The expiration of one-time appropriations in the fiscal year 2020-21 budget for districts with relatively high proportions of students eligible for the free and reduced-price lunch (FRPL) program and with relatively low assessed property values per student accounts for the largest share of the decrease — $59.2 million.
A decline in applications for the free and reduced-price lunch program is projected to reduce state aid by another $19 million. In response to the pandemic, the U.S. Department of Agriculture, which administers the program, provided states with a waiver to offer a meal to all students, regardless of their eligibility. Despite an increase in the numbers who qualified for the program, school districts anticipate 10,000 fewer applications for the program. Since state aid is tied to the numbers receiving FRPL, it will also be reduced.
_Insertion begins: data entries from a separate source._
(** A signature under a scheme and hash: an ECDSA pair is handed on in DER. *)
Definition signature_layout (scheme hash : Z) (raw signature : list byte) : Prop :=
  ∃ body, raw = put_be 2 scheme ++ put_be 2 hash ++ body ∧ signature ≠ [] ∧
    if scheme =? 0x18 then
      ∃ r s, r ≠ [] ∧ s ≠ [] ∧ fits16 r ∧ fits16 s ∧ body = sized r ++ sized s ∧
             signature = marshal_pair (be_uint r) (be_uint s)
    else fits16 signature ∧ body = sized signature.

(** Attestation data of a certified key: the generated-value magic, the type for
    certification, the signer, the extra data, clock information and firmware
    version, and the name and qualified name of the key. *)
Definition certify_layout (extraData name raw : list byte) : Prop :=
  ∃ signer clock firmware qualified,
    fits16 signer ∧ fits16 extraData ∧ fits16 name ∧ fits16 qualified ∧ length clock = 17%nat ∧ 0 <= firmware < 2 ^ 64 ∧
    raw = put_be 4 0xff544347 ++ put_be 2 0x8017 ++ sized signer ++ sized extraData ++ clock ++
          put_be 8 firmware ++ sized name ++ sized qualified.

(** What tpm attestation accepts: an attestation key, held by a certified TPM,
    signed a statement that binds this ceremony to the name of a public area
    with the credential key. *)
Definition tpm_verified (verifier : SignatureVerifier) (ctx : context) (request : VerificationRequest)
    (r : VerificationResult) : Prop :=
  let st := vq_Statement request in
  let bound := slice_list (bv_value (vq_AuthenticatorData request)) ++ vq_ClientDataHash request in
  vq_Format request = "tpm" ∧
  bv_len (vq_AuthenticatorData request) ≠ 0 ∧ vq_ClientDataHash request ≠ [] ∧
  AttStmt.fields_are ["ver"; "alg"; "x5c"; "sig"; "certInfo"; "pubArea"] st ∧
  AttStmt.field st "ver" = SValue (VString "2.0") ∧
  ∃ algorithm scheme hash x5c rawSignature rawInfo rawArea parsed attested nameAlg leaf signature material nameDigest boundDigest,
    AttStmt.is_algorithm (AttStmt.field st "alg") algorithm ∧ (algorithm, scheme, hash) ∈ tpm_algorithms ∧
    AttStmt.is_chain (AttStmt.field st "x5c") x5c ∧ AttStmt.is_bytes (AttStmt.field st "sig") rawSignature ∧
    AttStmt.is_bytes (AttStmt.field st "certInfo") rawInfo ∧ AttStmt.is_bytes (AttStmt.field st "pubArea") rawArea ∧
    ParseAuthenticatorData (vq_AuthenticatorData request) = Ok parsed ∧ pad_Attested parsed = Some attested ∧
    area_layout nameAlg (pk_material (vq_CredentialPublicKey request)) rawArea ∧
    tpm_digest nameAlg rawArea nameDigest ∧ tpm_digest hash bound boundDigest ∧
    certify_layout boundDigest (put_be 2 nameAlg ++ nameDigest) rawInfo ∧
    chain_leaf x5c leaf ∧ aik_profile leaf (acd_AAGUID attested) ∧
    signature_layout scheme hash rawSignature signature ∧
    X509Util.PublicKeyMaterial (xc_PublicKey leaf) = Some material ∧
    AttCrypto.accepts ctx verifier algorithm material [] rawInfo signature ∧
    r = x509_result TypeAttCA x5c.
The state Department Education of projects enrollment to decline by about 4%, from 167,298 in 2020 to 160,191 in 2021, further reducing state aid by $13.9 million. With adjustments to other categories of state aid, the net reduction comes to $89 million.
Without legislation to offset the loss of state aid, the impact would be significant, especially in those municipalities with the smallest fiscal capacity and where increased property tax rates would be steepest.
The Concord-based New Hampshire School Funding Fairness Project has calculated that in 21 cities and towns a rate increase of $2 or more per $1,000 would be required to compensate for the foregone state aid.
In 18 of those municipalities, assessed property values per pupil are less than two-thirds the state average of $1.2 million, and in nine of them it is less than half that. In 14 municipalities, tax hikes of $2 to $3 per $1,000 would be required to match the loss of state aid, while three would need rate increases of between $3 and $4 and four of more than $4, according to the project’s analysis.
For example, Berlin, with property value of $465,323 per pupil — 38% of the state average — would need a $4.24 increase in the 2020 tax rate of $35.93, to offset a $2 million cut in state aid, which would add $848 to the tax bill for $200,000 home. Likewise, with $477,210 assessed value per pupil, Claremont stands to lose $2.9 million in aid, adding $3.90 to its $40.72 tax rate and $780 in taxes on a $200,000 property.
In the smaller towns of Troy, Northumberland and Lisbon assessed values per pupil range from 36% to 44% of average and tax rates would jump by $4.60, $4.51 and $4.35, increasing tax bills by $920, $901 and $869.
Meanwhile, in 30 municipalities tax rates would not need to rise at all, in 34 others they would rise by less than a dime and in 80 they would rise from between 10 and 50 cents. In 36 municipalities they would rise by between 50 cents and $1.
Bartlett, with 10 times the property value per pupil as nearby Berlin, could cover its shortfall by raising its tax rate by 2 cents. With seven times the property value per pupil of neighboring Newport, Sunapee could erase its deficit with a penny on the tax rate, while its town next door would need a boost of $2.82.
Several bills are being introduced to address the school funding issue. House Bill 623, sponsored by Rep. David Luneau, D-Hopkinton, would hold school districts harmless by prescribing that grants distributed in fiscal years 2022 and 2023 not be less than those of the prior year.
House Bill 608, filed by Rep. Steven Smith, R-Charlestown, would raise the cost of both the per-pupil grant and differential aid while restoring fiscal disparity aid based on assessed property value per pupil.